Collected data:

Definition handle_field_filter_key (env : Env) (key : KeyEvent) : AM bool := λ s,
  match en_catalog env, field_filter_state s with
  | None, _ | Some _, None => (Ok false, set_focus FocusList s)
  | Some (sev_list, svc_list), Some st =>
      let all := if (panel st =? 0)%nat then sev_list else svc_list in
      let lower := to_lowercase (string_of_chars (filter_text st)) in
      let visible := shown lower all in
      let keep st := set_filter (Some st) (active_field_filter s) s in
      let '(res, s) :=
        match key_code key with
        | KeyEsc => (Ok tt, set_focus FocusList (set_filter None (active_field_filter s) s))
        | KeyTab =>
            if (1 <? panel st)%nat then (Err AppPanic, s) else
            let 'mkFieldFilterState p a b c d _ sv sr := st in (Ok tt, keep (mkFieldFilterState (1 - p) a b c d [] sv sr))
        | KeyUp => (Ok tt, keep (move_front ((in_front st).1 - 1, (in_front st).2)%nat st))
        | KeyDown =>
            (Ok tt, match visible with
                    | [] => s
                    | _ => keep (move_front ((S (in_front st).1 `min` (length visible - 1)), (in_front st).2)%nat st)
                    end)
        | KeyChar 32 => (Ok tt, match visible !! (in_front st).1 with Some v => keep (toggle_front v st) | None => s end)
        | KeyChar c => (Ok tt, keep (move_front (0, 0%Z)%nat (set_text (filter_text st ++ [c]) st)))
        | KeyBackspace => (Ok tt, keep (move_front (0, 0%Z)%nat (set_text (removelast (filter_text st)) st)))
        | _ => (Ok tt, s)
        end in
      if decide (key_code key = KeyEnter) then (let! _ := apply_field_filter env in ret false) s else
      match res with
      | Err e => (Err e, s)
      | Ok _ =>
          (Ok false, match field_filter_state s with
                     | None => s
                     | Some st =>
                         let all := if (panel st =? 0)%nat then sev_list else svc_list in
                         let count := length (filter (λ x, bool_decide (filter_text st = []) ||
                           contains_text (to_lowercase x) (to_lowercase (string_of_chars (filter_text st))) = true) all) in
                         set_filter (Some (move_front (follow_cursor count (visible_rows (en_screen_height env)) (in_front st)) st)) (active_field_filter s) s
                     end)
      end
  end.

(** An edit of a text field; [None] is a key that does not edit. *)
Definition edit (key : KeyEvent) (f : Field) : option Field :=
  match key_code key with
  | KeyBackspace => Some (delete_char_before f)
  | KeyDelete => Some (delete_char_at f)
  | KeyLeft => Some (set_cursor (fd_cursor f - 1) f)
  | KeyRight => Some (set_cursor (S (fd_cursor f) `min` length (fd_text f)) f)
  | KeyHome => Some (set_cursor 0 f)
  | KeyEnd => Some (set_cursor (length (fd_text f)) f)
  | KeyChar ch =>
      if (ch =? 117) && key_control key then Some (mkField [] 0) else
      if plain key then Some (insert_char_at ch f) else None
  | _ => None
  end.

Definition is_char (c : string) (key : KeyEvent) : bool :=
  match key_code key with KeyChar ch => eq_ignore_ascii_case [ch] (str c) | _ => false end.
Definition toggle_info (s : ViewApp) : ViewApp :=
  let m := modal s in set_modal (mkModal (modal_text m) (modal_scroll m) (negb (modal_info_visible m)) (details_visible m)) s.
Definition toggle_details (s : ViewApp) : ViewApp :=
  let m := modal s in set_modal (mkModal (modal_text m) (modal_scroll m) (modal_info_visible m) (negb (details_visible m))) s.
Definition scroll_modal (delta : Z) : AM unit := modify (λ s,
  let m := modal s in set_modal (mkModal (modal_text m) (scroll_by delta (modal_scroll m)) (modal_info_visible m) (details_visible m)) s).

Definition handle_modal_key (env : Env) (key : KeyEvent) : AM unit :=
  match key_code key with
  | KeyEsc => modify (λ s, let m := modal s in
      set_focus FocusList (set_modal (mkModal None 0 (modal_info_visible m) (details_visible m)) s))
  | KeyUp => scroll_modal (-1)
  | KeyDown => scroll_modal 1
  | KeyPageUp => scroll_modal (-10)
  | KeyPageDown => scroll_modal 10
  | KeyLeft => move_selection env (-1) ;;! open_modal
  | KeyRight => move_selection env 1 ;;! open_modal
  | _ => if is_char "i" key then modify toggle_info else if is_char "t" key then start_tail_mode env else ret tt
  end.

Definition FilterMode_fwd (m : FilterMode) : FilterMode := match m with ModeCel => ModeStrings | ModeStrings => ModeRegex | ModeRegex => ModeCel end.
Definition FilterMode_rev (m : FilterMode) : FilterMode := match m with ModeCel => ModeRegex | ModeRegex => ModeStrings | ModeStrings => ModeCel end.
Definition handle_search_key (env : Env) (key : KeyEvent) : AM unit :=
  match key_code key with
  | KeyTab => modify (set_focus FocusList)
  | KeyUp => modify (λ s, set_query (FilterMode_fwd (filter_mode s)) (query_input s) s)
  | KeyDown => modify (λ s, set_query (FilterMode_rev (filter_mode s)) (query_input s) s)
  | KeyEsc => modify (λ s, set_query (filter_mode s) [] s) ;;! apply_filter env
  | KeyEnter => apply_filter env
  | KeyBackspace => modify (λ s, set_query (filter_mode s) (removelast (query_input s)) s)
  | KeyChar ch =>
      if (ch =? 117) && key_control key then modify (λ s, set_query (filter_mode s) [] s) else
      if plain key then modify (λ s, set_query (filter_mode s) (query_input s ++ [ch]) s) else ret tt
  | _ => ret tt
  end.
--
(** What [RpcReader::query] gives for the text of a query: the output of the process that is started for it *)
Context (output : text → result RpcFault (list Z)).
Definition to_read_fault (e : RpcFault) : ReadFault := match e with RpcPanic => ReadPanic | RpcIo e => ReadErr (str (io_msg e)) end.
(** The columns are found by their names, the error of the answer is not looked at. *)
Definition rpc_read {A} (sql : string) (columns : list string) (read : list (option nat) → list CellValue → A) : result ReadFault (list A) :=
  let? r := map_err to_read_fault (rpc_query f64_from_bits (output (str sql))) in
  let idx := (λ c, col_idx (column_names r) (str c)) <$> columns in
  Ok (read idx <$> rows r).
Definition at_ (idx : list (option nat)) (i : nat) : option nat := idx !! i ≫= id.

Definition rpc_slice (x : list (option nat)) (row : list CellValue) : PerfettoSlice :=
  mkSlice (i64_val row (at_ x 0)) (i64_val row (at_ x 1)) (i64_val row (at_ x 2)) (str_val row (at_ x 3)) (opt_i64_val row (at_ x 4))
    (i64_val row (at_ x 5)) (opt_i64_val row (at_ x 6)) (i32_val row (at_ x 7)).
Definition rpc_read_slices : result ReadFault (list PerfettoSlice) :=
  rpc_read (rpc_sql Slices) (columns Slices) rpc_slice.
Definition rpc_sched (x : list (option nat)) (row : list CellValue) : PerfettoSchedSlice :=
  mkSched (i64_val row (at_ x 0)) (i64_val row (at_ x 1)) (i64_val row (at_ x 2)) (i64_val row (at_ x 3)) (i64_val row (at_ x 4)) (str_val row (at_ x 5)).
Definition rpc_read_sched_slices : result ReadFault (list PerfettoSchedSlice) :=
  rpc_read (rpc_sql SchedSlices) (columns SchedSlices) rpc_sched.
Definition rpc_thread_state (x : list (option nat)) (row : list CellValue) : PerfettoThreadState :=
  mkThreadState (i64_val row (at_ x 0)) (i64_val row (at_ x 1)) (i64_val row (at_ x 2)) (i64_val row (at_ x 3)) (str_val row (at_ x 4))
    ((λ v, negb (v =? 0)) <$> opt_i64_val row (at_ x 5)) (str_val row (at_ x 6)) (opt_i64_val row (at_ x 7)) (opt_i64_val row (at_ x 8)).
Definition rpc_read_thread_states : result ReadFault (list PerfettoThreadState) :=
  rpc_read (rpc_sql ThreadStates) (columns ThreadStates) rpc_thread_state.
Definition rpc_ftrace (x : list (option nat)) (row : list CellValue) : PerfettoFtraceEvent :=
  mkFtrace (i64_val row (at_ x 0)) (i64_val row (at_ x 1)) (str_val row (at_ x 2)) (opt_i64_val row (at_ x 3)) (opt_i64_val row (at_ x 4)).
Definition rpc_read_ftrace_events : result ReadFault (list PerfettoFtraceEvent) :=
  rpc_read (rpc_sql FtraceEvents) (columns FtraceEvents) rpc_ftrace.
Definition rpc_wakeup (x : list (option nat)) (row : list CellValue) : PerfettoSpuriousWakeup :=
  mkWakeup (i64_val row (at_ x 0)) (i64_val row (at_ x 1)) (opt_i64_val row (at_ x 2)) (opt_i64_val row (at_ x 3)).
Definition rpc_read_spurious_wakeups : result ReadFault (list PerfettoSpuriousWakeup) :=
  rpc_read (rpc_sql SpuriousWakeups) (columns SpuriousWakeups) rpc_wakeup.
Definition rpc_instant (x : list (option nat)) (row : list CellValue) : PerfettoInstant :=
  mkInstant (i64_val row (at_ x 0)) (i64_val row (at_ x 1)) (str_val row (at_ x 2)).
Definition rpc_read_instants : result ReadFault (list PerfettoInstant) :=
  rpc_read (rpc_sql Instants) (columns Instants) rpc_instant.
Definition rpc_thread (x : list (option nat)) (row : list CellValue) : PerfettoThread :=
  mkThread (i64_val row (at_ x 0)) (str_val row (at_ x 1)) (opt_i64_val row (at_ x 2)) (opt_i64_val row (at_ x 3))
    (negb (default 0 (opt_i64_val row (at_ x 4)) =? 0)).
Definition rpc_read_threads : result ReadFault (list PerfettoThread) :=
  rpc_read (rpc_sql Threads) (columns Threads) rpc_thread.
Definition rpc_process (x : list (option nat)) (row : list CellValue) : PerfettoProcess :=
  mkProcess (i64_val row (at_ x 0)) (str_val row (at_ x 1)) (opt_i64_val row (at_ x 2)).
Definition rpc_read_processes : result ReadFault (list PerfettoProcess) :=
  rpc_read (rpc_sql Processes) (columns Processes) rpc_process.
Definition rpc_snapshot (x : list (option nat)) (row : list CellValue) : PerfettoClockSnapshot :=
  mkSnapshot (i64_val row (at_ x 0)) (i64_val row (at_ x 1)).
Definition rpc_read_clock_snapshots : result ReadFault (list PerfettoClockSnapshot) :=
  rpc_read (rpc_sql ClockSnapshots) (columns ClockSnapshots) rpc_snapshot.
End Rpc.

• [The task] Every line in the data that holds the string "PerfettoThreadState" should be returned.

• [Expected answer]
Definition rpc_thread_state (x : list (option nat)) (row : list CellValue) : PerfettoThreadState :=
Definition rpc_read_thread_states : result ReadFault (list PerfettoThreadState) :=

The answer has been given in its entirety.